> WHAT IS BEING ASKED
Of the lines in the data below, write out exactly those from the one holding "piece ← read s start (stop - start); new_string" through the one holding "piece ← read s (zlen", both included.

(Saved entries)

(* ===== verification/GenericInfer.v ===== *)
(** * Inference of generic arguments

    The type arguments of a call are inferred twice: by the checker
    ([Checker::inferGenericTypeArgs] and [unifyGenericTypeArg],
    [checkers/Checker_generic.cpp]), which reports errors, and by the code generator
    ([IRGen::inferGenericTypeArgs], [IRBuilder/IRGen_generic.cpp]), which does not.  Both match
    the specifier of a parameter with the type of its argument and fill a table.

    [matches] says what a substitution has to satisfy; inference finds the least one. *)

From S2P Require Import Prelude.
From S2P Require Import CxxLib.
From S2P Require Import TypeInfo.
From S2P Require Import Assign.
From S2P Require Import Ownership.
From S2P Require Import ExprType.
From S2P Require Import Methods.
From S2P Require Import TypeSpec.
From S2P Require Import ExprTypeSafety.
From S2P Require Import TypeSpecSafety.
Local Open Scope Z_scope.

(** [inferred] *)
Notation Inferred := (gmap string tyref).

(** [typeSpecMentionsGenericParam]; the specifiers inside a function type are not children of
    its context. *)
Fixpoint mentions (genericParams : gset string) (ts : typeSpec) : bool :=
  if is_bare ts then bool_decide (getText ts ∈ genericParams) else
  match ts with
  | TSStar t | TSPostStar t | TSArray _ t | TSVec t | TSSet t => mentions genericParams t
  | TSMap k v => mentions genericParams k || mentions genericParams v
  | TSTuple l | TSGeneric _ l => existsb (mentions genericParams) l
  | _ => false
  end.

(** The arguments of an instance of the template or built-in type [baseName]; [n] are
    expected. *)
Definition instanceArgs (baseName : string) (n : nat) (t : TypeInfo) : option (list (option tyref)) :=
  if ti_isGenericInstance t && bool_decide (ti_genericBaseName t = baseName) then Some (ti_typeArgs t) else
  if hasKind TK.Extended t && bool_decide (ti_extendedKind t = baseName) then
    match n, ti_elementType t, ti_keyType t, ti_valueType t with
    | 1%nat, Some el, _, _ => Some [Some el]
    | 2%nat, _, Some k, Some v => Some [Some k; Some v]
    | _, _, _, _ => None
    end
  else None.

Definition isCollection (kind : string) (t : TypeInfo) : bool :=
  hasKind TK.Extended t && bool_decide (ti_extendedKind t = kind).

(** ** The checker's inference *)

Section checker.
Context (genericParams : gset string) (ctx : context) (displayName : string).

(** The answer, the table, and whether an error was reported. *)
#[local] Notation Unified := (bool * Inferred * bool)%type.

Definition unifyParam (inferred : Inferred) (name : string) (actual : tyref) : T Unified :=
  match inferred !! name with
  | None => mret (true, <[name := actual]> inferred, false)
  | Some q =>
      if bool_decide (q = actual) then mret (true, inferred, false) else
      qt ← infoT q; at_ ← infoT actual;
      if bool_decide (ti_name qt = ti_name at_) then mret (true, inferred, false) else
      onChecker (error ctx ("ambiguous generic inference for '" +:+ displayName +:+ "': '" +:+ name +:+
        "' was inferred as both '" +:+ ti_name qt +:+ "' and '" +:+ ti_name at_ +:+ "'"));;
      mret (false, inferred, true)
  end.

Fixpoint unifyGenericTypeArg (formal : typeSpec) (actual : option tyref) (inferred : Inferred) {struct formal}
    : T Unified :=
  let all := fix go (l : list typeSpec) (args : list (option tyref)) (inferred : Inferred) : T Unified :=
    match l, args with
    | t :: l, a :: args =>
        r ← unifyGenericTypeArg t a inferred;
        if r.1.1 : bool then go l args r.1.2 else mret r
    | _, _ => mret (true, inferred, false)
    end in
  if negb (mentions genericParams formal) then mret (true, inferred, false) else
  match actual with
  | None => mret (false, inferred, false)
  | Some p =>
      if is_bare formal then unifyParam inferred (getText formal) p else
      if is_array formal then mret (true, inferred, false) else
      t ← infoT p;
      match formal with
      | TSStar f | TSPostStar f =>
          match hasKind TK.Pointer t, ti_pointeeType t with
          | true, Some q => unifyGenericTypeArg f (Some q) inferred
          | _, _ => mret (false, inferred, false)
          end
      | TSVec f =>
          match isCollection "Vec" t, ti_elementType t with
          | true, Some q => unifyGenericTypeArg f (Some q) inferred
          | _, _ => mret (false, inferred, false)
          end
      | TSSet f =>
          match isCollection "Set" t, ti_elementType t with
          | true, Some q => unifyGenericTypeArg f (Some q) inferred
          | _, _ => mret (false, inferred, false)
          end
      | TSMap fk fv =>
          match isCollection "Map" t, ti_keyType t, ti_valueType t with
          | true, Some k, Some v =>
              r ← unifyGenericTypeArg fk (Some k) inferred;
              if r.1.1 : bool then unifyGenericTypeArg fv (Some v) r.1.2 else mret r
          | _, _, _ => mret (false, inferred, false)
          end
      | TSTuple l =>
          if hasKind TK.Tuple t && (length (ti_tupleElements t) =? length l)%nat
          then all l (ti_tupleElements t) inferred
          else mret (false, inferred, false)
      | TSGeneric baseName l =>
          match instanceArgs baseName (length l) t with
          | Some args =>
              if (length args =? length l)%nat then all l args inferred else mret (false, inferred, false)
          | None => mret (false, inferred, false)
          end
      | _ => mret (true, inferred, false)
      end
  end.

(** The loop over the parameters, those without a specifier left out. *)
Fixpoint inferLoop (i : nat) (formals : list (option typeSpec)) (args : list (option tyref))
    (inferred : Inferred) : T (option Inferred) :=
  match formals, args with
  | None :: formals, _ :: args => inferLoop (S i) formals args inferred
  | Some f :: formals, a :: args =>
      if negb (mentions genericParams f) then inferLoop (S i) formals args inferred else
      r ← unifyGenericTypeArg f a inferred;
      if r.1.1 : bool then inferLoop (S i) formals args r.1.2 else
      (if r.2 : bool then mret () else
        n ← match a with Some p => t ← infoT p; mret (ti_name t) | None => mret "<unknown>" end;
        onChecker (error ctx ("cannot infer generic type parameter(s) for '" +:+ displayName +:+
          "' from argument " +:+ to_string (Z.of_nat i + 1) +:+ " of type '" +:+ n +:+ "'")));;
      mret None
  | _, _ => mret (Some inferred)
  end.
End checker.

...

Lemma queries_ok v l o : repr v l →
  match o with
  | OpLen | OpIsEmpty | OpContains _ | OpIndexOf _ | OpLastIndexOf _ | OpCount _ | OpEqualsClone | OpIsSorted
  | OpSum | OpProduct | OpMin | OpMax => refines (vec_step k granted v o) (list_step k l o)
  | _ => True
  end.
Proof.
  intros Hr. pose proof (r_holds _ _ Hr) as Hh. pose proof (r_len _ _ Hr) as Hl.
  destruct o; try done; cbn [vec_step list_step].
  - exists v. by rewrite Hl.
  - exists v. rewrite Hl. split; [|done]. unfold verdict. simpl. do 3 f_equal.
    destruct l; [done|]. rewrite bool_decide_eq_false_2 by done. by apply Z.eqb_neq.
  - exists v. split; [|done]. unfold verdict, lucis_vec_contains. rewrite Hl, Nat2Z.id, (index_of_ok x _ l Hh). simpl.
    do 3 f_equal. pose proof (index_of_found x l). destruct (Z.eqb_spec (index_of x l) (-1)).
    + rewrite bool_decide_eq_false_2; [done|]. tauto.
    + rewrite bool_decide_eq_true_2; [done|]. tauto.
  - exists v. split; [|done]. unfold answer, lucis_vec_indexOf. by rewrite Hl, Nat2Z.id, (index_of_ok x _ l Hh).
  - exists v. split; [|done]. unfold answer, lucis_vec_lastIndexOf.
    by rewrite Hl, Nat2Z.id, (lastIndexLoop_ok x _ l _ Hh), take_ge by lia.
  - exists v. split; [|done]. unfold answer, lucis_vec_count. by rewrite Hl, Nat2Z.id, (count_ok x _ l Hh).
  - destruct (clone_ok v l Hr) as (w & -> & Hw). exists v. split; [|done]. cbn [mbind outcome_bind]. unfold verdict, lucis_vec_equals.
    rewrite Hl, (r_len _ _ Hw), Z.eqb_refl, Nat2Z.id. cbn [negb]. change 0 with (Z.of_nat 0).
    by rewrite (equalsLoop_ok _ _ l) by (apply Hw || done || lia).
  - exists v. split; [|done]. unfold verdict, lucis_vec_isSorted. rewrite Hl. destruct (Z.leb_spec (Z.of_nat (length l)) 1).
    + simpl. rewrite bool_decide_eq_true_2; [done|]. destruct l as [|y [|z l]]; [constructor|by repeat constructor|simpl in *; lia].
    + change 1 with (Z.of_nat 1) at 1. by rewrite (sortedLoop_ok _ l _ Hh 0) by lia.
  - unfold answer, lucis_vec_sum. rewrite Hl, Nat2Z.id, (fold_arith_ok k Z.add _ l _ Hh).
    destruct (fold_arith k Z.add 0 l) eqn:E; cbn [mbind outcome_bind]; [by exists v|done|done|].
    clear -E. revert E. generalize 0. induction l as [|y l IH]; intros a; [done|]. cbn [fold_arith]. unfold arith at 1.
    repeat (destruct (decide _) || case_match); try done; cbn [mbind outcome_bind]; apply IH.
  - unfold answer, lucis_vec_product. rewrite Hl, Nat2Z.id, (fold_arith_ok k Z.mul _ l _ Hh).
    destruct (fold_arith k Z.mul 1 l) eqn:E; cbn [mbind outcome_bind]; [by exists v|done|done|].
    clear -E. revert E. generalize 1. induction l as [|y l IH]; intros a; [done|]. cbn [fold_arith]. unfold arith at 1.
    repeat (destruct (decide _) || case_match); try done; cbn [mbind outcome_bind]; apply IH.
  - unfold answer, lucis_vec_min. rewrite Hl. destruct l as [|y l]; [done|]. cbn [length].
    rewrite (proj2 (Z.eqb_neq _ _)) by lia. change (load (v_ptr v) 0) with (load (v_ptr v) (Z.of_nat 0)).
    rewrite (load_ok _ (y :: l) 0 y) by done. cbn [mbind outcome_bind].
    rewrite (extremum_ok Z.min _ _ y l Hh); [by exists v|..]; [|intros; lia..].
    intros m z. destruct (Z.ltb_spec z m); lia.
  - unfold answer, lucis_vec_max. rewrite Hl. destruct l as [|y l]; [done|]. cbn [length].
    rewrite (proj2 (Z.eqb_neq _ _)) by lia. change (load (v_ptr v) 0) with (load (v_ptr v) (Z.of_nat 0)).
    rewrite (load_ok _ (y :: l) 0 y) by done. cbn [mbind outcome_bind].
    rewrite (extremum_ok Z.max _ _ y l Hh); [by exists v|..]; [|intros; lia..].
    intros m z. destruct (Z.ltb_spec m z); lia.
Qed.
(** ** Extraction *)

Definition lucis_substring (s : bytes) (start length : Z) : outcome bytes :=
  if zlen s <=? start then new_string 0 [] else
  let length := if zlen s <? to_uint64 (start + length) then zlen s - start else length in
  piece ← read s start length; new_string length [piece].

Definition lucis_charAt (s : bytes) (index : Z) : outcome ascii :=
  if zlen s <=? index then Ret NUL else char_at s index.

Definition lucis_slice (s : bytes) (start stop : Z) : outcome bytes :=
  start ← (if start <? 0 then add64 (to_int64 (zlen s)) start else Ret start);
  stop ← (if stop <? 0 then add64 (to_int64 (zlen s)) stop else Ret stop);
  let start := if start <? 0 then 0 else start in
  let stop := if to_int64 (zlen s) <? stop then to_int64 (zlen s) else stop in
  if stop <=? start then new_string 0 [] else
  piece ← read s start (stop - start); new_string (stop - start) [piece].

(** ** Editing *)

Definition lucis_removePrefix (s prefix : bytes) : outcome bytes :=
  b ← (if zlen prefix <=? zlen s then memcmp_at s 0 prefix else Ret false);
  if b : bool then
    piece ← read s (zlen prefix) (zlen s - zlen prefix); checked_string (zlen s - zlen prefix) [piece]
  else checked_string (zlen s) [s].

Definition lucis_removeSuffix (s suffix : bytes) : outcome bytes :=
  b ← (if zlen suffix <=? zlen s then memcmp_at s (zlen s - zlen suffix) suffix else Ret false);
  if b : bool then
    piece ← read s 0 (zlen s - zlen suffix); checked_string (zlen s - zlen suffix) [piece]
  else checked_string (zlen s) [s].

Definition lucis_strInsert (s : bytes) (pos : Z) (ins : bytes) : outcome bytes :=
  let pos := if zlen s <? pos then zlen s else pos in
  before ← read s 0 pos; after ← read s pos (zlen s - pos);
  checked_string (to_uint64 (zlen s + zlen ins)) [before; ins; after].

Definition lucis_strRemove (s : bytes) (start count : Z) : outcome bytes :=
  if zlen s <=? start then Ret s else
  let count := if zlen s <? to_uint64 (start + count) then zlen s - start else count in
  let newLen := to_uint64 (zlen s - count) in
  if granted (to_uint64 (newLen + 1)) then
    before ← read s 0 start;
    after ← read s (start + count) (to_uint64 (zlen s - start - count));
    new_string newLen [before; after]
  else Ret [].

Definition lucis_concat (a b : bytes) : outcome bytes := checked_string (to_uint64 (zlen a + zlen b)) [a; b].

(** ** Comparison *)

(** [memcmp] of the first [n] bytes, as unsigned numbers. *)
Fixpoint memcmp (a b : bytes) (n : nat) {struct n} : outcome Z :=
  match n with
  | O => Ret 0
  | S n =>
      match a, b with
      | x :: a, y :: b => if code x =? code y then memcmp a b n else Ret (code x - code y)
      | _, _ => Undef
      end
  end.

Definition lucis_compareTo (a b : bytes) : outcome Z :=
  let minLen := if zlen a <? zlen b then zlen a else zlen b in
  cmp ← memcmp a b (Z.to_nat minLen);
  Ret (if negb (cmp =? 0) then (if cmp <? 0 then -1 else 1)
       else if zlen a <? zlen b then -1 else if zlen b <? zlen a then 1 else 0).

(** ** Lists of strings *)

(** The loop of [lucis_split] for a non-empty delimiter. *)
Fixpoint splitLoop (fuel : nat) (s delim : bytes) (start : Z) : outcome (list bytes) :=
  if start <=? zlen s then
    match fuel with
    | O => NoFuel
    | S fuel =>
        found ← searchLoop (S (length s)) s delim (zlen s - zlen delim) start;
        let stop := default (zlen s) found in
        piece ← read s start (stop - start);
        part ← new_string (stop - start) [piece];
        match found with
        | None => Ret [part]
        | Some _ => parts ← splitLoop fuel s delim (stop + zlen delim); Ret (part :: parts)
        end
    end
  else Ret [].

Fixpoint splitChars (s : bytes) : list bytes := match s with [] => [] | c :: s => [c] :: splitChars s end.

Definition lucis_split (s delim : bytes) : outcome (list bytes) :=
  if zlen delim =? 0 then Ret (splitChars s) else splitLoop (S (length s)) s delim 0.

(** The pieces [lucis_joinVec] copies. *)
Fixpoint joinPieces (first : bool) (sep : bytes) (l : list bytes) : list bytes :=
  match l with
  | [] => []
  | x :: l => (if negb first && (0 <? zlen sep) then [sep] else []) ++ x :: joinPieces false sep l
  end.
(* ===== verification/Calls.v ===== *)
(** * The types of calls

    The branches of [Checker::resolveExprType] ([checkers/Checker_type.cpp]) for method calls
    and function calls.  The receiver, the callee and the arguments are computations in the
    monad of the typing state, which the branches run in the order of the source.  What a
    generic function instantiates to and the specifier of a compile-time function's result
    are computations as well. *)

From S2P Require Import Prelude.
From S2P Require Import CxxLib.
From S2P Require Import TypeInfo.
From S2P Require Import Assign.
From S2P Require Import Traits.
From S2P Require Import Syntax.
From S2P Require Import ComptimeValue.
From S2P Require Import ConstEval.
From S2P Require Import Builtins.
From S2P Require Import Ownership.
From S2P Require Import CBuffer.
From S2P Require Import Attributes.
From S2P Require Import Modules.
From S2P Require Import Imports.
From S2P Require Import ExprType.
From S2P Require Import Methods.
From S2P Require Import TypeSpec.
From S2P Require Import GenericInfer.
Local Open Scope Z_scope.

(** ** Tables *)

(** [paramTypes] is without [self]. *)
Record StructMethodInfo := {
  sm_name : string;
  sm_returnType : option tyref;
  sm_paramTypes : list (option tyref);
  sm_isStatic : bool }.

> ANSWER TO THIS TASK
  piece ← read s start (stop - start); new_string (stop - start) [piece].

(** ** Editing *)

Definition lucis_removePrefix (s prefix : bytes) : outcome bytes :=
  b ← (if zlen prefix <=? zlen s then memcmp_at s 0 prefix else Ret false);
  if b : bool then
    piece ← read s (zlen prefix) (zlen s - zlen prefix); checked_string (zlen s - zlen prefix) [piece]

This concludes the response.